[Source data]

'''

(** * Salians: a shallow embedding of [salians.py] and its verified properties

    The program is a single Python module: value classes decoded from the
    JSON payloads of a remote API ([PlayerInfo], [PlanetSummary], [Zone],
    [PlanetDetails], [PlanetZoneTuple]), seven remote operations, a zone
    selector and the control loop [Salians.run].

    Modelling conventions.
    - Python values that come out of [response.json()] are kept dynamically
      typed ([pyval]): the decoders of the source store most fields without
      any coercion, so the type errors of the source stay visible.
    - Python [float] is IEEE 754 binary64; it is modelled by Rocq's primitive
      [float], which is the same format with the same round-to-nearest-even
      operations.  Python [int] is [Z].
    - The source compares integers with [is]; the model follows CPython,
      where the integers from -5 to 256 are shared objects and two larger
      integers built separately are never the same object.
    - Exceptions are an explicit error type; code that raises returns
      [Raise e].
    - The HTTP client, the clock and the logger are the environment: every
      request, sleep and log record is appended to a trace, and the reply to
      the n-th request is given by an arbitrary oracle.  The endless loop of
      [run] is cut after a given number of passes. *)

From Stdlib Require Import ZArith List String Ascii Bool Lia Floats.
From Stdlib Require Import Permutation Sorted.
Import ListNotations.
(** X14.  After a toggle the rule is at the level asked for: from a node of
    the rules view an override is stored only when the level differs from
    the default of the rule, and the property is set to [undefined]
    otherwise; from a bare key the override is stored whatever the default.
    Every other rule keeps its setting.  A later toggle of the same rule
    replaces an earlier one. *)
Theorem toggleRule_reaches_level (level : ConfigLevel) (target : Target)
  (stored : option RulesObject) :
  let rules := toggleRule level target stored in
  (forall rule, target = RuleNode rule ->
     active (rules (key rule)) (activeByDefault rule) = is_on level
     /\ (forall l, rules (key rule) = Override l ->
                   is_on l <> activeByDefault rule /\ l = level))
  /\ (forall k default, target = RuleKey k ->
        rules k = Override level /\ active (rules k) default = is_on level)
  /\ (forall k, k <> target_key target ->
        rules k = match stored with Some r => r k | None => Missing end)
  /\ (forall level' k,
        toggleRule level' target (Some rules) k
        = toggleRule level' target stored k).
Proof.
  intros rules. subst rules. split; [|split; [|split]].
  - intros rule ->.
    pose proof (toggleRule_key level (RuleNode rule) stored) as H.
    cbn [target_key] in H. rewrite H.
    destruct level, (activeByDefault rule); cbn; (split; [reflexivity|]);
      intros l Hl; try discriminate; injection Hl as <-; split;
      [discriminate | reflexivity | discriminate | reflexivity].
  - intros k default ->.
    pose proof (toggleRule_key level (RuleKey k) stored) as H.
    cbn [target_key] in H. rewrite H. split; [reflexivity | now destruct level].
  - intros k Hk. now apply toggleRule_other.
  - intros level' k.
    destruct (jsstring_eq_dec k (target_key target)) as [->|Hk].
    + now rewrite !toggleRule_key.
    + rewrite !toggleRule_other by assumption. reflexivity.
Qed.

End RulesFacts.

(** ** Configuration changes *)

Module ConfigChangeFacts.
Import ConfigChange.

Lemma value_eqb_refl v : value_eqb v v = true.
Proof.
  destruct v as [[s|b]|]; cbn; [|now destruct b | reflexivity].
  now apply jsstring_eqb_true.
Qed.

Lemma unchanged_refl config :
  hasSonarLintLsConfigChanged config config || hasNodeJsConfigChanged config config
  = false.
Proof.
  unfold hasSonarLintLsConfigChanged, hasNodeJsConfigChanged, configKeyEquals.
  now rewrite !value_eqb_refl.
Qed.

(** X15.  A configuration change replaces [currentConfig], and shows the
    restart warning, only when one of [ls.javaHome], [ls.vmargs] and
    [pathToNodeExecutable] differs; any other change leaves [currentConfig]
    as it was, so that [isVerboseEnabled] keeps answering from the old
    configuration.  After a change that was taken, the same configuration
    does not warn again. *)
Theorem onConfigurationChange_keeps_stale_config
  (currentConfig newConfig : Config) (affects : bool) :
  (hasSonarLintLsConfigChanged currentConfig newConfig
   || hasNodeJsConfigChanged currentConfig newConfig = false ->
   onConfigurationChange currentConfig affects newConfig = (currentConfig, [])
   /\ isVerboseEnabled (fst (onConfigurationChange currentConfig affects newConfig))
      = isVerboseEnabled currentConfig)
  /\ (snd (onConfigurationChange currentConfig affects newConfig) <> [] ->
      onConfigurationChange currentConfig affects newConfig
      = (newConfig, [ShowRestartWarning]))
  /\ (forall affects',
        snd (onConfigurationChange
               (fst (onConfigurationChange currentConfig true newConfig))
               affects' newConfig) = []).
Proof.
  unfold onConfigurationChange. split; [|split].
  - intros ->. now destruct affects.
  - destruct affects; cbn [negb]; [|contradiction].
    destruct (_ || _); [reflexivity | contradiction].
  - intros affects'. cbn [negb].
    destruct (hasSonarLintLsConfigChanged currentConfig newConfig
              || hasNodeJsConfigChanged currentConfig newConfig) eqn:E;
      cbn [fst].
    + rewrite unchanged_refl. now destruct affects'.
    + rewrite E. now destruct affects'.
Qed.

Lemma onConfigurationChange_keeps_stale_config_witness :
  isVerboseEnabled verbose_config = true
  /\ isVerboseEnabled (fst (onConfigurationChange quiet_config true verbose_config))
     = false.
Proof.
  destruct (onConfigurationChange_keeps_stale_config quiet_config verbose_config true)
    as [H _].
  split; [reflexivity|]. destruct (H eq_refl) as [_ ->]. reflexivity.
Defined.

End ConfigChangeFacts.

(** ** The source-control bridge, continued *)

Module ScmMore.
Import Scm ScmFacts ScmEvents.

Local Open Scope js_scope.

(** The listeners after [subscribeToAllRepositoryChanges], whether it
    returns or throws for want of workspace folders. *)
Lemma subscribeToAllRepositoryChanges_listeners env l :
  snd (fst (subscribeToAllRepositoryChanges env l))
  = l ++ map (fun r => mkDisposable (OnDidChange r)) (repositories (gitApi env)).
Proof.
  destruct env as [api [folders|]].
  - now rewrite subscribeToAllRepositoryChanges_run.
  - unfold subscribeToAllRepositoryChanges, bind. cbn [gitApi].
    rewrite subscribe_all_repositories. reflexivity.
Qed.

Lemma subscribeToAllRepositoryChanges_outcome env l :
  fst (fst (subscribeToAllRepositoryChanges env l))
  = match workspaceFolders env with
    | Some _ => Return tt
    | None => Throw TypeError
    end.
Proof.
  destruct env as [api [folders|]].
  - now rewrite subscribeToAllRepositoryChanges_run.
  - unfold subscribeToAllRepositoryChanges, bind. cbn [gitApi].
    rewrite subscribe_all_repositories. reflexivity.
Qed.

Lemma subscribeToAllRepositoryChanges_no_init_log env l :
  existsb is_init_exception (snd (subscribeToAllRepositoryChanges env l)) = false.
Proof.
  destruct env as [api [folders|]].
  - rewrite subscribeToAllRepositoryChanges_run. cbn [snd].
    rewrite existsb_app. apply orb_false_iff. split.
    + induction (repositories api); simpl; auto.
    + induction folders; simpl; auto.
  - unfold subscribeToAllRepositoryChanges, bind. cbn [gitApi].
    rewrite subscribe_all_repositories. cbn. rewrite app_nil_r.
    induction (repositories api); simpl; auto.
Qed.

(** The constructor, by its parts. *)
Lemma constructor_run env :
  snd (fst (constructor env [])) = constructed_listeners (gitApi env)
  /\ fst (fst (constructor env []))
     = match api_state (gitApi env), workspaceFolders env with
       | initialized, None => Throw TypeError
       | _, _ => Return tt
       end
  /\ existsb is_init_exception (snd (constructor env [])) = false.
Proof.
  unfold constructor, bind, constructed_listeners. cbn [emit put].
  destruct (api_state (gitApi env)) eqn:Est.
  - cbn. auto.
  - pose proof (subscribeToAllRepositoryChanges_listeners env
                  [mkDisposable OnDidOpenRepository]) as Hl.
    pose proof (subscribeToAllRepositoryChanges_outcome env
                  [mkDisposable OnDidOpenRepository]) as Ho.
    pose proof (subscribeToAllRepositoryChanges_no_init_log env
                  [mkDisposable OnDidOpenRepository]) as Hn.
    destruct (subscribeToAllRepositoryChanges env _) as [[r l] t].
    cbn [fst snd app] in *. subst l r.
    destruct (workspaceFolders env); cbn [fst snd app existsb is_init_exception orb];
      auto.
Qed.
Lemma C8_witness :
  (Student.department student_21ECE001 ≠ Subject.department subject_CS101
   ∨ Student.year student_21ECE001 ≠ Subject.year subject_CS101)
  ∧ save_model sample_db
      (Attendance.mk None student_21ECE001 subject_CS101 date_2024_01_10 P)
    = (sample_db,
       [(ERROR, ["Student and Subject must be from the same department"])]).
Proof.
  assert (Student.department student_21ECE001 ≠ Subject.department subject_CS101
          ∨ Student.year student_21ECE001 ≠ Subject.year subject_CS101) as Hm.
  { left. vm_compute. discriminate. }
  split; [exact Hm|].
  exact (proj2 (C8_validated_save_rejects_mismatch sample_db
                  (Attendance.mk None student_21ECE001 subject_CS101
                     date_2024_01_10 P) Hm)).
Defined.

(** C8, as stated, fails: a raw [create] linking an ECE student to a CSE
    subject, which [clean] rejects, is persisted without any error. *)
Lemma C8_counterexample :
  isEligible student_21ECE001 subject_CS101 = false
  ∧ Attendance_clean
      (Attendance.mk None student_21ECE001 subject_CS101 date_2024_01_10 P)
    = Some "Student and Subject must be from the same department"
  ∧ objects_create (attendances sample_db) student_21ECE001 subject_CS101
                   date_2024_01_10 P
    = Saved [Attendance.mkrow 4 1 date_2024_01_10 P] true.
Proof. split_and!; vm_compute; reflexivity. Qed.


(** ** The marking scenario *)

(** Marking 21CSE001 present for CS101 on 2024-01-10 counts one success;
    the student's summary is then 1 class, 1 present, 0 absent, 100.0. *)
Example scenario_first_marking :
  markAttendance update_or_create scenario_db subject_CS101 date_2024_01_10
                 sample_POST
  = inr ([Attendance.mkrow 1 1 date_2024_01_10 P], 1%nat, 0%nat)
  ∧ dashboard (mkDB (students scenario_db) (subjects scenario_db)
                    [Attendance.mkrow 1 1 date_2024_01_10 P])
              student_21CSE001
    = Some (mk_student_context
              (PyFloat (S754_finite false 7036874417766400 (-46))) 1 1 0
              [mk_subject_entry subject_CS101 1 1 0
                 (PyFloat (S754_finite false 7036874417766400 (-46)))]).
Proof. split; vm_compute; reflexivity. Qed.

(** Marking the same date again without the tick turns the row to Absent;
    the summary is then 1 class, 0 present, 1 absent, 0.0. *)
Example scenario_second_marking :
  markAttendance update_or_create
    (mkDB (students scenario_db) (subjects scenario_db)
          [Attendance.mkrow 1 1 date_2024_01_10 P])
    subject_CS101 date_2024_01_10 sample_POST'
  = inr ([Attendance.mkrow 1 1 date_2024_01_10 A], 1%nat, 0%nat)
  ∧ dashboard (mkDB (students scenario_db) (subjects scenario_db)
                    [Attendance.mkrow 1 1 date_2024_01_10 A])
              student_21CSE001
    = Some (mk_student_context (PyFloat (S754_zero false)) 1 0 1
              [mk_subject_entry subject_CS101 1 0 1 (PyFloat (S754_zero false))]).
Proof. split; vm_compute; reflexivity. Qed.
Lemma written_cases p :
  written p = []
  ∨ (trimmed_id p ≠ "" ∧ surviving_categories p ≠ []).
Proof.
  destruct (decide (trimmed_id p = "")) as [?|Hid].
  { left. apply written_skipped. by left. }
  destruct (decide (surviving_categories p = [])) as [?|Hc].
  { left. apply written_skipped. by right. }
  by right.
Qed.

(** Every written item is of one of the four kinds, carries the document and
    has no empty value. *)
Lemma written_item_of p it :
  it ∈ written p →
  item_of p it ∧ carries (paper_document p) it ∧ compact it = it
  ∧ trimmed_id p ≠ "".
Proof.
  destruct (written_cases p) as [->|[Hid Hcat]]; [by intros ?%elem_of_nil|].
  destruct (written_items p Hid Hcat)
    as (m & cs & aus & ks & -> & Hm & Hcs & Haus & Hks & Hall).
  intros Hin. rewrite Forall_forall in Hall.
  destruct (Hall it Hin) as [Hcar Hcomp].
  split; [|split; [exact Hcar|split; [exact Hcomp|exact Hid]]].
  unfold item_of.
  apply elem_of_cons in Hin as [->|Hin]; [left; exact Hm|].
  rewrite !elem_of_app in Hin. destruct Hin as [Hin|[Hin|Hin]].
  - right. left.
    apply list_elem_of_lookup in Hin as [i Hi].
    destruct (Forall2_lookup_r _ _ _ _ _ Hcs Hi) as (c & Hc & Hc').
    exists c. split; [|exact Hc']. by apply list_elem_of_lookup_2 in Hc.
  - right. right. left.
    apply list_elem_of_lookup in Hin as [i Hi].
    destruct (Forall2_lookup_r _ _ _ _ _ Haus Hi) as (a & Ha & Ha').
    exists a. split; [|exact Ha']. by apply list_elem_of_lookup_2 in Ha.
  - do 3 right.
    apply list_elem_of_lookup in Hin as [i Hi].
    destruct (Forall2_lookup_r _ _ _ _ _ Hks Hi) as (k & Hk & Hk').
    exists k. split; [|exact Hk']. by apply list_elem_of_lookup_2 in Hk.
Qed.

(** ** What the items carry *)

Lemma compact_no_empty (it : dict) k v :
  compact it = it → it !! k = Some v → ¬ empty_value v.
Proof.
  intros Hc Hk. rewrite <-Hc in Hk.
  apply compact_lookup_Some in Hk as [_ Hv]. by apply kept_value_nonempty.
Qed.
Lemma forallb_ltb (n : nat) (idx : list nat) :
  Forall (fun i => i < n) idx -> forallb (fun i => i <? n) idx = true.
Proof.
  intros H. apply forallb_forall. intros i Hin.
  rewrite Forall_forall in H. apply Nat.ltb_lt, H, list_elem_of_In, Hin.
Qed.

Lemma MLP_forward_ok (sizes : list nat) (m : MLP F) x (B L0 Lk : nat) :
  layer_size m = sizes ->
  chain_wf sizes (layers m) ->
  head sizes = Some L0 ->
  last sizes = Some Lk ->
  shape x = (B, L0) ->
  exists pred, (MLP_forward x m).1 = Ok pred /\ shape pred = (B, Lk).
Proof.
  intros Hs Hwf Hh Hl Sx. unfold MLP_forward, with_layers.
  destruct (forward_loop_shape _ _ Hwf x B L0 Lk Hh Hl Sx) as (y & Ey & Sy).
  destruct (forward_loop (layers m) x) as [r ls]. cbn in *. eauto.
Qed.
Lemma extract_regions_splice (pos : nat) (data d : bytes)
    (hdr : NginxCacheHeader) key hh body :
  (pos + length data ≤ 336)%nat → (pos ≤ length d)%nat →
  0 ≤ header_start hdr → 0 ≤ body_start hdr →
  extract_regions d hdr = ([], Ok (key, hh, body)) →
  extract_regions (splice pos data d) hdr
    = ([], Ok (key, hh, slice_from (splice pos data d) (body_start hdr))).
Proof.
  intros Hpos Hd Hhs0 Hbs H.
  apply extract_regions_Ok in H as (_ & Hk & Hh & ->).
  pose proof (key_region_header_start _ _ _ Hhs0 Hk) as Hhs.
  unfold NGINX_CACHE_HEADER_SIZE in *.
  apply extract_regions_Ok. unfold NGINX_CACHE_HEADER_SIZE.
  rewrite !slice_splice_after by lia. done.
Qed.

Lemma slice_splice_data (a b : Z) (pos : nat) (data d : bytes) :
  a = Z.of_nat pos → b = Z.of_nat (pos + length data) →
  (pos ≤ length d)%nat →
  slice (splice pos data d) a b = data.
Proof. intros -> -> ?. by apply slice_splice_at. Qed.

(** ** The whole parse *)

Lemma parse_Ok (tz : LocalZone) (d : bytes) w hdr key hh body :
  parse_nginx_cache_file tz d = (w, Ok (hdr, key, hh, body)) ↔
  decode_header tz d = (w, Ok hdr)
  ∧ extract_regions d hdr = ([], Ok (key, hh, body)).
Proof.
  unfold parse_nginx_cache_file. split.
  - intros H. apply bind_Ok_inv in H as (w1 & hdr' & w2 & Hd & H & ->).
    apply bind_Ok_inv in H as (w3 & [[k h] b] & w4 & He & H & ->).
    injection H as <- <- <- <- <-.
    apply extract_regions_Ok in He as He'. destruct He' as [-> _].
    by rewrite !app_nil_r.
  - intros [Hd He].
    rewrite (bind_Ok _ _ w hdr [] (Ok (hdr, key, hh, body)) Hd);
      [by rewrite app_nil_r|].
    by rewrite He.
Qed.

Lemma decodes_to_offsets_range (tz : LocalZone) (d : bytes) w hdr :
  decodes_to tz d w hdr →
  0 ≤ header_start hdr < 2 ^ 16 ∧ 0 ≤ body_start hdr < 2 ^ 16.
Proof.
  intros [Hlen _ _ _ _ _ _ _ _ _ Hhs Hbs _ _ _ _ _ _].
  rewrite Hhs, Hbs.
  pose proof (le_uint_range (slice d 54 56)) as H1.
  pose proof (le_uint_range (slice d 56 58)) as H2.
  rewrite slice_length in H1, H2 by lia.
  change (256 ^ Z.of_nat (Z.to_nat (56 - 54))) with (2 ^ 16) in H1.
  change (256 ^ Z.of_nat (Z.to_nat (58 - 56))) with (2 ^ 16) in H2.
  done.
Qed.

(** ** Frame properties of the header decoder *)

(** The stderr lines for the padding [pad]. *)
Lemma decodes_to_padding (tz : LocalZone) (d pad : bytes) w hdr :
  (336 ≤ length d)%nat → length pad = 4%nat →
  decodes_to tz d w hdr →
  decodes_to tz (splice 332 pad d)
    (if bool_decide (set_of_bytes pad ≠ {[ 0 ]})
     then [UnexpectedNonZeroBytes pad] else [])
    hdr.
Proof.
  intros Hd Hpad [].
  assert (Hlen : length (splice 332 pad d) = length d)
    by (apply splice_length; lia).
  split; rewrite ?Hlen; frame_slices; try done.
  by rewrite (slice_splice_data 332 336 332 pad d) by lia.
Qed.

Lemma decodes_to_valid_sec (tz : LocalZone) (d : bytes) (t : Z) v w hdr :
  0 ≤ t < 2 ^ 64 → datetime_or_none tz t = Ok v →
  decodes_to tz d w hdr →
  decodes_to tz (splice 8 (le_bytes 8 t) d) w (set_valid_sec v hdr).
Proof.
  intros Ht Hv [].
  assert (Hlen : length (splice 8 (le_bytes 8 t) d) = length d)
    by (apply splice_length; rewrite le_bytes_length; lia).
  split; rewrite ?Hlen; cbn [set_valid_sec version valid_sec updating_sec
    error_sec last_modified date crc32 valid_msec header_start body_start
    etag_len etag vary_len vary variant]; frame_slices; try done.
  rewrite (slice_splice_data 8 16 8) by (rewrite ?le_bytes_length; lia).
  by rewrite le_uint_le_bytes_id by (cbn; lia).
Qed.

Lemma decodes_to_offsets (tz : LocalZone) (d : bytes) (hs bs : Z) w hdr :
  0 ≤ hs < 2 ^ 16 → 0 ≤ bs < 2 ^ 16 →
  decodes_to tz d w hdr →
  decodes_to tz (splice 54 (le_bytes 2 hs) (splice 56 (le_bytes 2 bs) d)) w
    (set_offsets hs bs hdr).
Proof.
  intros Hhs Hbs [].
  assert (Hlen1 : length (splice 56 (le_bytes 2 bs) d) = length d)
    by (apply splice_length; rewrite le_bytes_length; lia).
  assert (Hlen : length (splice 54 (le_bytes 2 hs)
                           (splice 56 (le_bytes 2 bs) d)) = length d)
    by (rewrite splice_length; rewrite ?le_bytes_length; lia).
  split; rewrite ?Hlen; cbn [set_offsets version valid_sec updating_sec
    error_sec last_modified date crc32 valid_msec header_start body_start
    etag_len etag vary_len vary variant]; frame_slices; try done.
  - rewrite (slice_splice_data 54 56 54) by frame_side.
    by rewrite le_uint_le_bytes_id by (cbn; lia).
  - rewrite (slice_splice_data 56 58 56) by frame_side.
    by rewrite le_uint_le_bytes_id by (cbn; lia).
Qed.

'''

## WHAT TO DO
Using the entries above, output exactly the lines between the line holding "pose proof (le_uint_range (slice d 54" and the line holding "(if bool_decide (set_of_bytes", end lines included, and nothing more.

## ANSWER SECTION
  pose proof (le_uint_range (slice d 54 56)) as H1.
  pose proof (le_uint_range (slice d 56 58)) as H2.
  rewrite slice_length in H1, H2 by lia.
  change (256 ^ Z.of_nat (Z.to_nat (56 - 54))) with (2 ^ 16) in H1.
  change (256 ^ Z.of_nat (Z.to_nat (58 - 56))) with (2 ^ 16) in H2.
  done.
Qed.

(** ** Frame properties of the header decoder *)

(** The stderr lines for the padding [pad]. *)
Lemma decodes_to_padding (tz : LocalZone) (d pad : bytes) w hdr :
  (336 ≤ length d)%nat → length pad = 4%nat →
  decodes_to tz d w hdr →
  decodes_to tz (splice 332 pad d)
    (if bool_decide (set_of_bytes pad ≠ {[ 0 ]})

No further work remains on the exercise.